Collected data:
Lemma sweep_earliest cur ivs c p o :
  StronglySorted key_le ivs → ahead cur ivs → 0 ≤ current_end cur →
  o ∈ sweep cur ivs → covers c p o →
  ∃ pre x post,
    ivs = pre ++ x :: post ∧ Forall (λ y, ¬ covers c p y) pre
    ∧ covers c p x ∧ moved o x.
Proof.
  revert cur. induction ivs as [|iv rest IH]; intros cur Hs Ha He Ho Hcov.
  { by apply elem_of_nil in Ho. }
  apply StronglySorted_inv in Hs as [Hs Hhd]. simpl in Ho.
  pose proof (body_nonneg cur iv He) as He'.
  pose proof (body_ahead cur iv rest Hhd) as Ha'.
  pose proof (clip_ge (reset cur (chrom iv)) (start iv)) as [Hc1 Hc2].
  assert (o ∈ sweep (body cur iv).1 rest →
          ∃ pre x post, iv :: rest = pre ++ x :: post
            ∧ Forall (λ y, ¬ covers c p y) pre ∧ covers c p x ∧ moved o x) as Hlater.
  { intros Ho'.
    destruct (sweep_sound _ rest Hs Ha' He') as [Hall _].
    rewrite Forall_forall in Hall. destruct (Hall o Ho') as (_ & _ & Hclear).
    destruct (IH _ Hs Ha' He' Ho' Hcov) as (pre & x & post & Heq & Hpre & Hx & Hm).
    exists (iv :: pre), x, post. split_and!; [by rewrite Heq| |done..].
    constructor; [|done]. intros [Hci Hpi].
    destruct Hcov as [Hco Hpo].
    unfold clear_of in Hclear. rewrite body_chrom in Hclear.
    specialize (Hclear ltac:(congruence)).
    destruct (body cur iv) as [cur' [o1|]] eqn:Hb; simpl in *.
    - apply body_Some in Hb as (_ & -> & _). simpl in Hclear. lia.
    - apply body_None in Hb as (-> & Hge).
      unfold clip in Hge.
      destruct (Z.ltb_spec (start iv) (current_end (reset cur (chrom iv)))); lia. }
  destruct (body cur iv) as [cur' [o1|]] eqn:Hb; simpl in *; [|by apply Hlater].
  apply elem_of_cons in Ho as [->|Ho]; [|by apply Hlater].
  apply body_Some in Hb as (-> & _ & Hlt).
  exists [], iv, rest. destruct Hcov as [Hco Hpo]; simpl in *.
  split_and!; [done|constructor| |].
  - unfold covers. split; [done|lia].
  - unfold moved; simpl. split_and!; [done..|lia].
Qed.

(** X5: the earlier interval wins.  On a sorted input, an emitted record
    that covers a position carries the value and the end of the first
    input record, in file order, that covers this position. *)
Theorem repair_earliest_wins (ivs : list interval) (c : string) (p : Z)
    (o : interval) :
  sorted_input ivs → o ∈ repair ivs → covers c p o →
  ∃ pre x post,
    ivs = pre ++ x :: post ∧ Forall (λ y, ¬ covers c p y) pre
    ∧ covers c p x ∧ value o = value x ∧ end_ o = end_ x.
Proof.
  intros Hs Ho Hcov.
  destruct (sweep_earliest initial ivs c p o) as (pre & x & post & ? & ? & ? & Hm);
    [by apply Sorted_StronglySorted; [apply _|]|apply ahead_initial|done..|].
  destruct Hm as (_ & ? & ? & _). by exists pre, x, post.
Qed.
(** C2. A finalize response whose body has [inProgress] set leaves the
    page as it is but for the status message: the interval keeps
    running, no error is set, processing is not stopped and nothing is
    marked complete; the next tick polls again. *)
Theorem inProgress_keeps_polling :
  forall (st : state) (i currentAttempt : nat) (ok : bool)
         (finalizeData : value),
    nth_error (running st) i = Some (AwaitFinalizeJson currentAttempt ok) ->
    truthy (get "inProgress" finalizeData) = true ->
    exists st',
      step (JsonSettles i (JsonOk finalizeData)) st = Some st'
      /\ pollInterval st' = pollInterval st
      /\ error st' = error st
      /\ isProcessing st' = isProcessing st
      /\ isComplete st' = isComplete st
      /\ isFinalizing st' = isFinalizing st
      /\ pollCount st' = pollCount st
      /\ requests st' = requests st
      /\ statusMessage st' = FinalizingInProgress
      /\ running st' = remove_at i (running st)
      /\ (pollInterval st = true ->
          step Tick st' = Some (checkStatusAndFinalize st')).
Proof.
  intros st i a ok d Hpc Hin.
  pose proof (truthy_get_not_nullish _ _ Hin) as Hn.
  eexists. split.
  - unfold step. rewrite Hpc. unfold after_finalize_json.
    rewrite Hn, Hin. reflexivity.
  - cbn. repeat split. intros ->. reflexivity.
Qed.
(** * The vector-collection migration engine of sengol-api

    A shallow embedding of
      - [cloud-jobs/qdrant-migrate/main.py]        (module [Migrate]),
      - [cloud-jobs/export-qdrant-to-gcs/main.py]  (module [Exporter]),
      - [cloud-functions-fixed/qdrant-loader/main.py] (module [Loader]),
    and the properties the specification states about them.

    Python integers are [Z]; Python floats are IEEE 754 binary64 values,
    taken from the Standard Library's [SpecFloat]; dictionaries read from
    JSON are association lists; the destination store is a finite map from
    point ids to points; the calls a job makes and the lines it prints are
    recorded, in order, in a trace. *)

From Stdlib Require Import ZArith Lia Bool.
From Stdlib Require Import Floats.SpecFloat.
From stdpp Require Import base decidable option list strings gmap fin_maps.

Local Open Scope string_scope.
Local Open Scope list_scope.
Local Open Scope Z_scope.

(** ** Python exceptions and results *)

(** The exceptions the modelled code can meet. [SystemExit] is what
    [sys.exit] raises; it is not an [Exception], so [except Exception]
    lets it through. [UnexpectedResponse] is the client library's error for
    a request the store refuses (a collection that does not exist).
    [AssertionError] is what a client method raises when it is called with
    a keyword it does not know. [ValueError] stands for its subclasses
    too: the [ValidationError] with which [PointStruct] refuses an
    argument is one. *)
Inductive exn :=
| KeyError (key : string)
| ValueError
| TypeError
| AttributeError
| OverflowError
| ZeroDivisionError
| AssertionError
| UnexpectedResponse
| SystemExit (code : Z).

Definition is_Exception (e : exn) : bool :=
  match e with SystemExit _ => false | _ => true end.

• **WORK INSTRUCTIONS**
Give back all of the data above without any alteration.

• **FINISHED EXERCISE**
Lemma sweep_earliest cur ivs c p o :
  StronglySorted key_le ivs → ahead cur ivs → 0 ≤ current_end cur →
  o ∈ sweep cur ivs → covers c p o →
  ∃ pre x post,
    ivs = pre ++ x :: post ∧ Forall (λ y, ¬ covers c p y) pre
    ∧ covers c p x ∧ moved o x.
Proof.
  revert cur. induction ivs as [|iv rest IH]; intros cur Hs Ha He Ho Hcov.
  { by apply elem_of_nil in Ho. }
  apply StronglySorted_inv in Hs as [Hs Hhd]. simpl in Ho.
  pose proof (body_nonneg cur iv He) as He'.
  pose proof (body_ahead cur iv rest Hhd) as Ha'.
  pose proof (clip_ge (reset cur (chrom iv)) (start iv)) as [Hc1 Hc2].
  assert (o ∈ sweep (body cur iv).1 rest →
          ∃ pre x post, iv :: rest = pre ++ x :: post
            ∧ Forall (λ y, ¬ covers c p y) pre ∧ covers c p x ∧ moved o x) as Hlater.
  { intros Ho'.
    destruct (sweep_sound _ rest Hs Ha' He') as [Hall _].
    rewrite Forall_forall in Hall. destruct (Hall o Ho') as (_ & _ & Hclear).
    destruct (IH _ Hs Ha' He' Ho' Hcov) as (pre & x & post & Heq & Hpre & Hx & Hm).
    exists (iv :: pre), x, post. split_and!; [by rewrite Heq| |done..].
    constructor; [|done]. intros [Hci Hpi].
    destruct Hcov as [Hco Hpo].
    unfold clear_of in Hclear. rewrite body_chrom in Hclear.
    specialize (Hclear ltac:(congruence)).
    destruct (body cur iv) as [cur' [o1|]] eqn:Hb; simpl in *.
    - apply body_Some in Hb as (_ & -> & _). simpl in Hclear. lia.
    - apply body_None in Hb as (-> & Hge).
      unfold clip in Hge.
      destruct (Z.ltb_spec (start iv) (current_end (reset cur (chrom iv)))); lia. }
  destruct (body cur iv) as [cur' [o1|]] eqn:Hb; simpl in *; [|by apply Hlater].
  apply elem_of_cons in Ho as [->|Ho]; [|by apply Hlater].
  apply body_Some in Hb as (-> & _ & Hlt).
  exists [], iv, rest. destruct Hcov as [Hco Hpo]; simpl in *.
  split_and!; [done|constructor| |].
  - unfold covers. split; [done|lia].
  - unfold moved; simpl. split_and!; [done..|lia].
Qed.

(** X5: the earlier interval wins.  On a sorted input, an emitted record
    that covers a position carries the value and the end of the first
    input record, in file order, that covers this position. *)
Theorem repair_earliest_wins (ivs : list interval) (c : string) (p : Z)
    (o : interval) :
  sorted_input ivs → o ∈ repair ivs → covers c p o →
  ∃ pre x post,
    ivs = pre ++ x :: post ∧ Forall (λ y, ¬ covers c p y) pre
    ∧ covers c p x ∧ value o = value x ∧ end_ o = end_ x.
Proof.
  intros Hs Ho Hcov.
  destruct (sweep_earliest initial ivs c p o) as (pre & x & post & ? & ? & ? & Hm);
    [by apply Sorted_StronglySorted; [apply _|]|apply ahead_initial|done..|].
  destruct Hm as (_ & ? & ? & _). by exists pre, x, post.
Qed.
(** C2. A finalize response whose body has [inProgress] set leaves the
    page as it is but for the status message: the interval keeps
    running, no error is set, processing is not stopped and nothing is
    marked complete; the next tick polls again. *)
Theorem inProgress_keeps_polling :
  forall (st : state) (i currentAttempt : nat) (ok : bool)
         (finalizeData : value),
    nth_error (running st) i = Some (AwaitFinalizeJson currentAttempt ok) ->
    truthy (get "inProgress" finalizeData) = true ->
    exists st',
      step (JsonSettles i (JsonOk finalizeData)) st = Some st'
      /\ pollInterval st' = pollInterval st
      /\ error st' = error st
      /\ isProcessing st' = isProcessing st
      /\ isComplete st' = isComplete st
      /\ isFinalizing st' = isFinalizing st
      /\ pollCount st' = pollCount st
      /\ requests st' = requests st
      /\ statusMessage st' = FinalizingInProgress
      /\ running st' = remove_at i (running st)
      /\ (pollInterval st = true ->
          step Tick st' = Some (checkStatusAndFinalize st')).
Proof.
  intros st i a ok d Hpc Hin.
  pose proof (truthy_get_not_nullish _ _ Hin) as Hn.
  eexists. split.
  - unfold step. rewrite Hpc. unfold after_finalize_json.
    rewrite Hn, Hin. reflexivity.
  - cbn. repeat split. intros ->. reflexivity.
Qed.
(** * The vector-collection migration engine of sengol-api

    A shallow embedding of
      - [cloud-jobs/qdrant-migrate/main.py]        (module [Migrate]),
      - [cloud-jobs/export-qdrant-to-gcs/main.py]  (module [Exporter]),
      - [cloud-functions-fixed/qdrant-loader/main.py] (module [Loader]),
    and the properties the specification states about them.

    Python integers are [Z]; Python floats are IEEE 754 binary64 values,
    taken from the Standard Library's [SpecFloat]; dictionaries read from
    JSON are association lists; the destination store is a finite map from
    point ids to points; the calls a job makes and the lines it prints are
    recorded, in order, in a trace. *)

From Stdlib Require Import ZArith Lia Bool.
From Stdlib Require Import Floats.SpecFloat.
From stdpp Require Import base decidable option list strings gmap fin_maps.

Local Open Scope string_scope.
Local Open Scope list_scope.
Local Open Scope Z_scope.

(** ** Python exceptions and results *)

(** The exceptions the modelled code can meet. [SystemExit] is what
    [sys.exit] raises; it is not an [Exception], so [except Exception]
    lets it through. [UnexpectedResponse] is the client library's error for
    a request the store refuses (a collection that does not exist).
    [AssertionError] is what a client method raises when it is called with
    a keyword it does not know. [ValueError] stands for its subclasses
    too: the [ValidationError] with which [PointStruct] refuses an
    argument is one. *)
Inductive exn :=
| KeyError (key : string)
| ValueError
| TypeError
| AttributeError
| OverflowError
| ZeroDivisionError
| AssertionError
| UnexpectedResponse
| SystemExit (code : Z).

Definition is_Exception (e : exn) : bool :=
  match e with SystemExit _ => false | _ => true end.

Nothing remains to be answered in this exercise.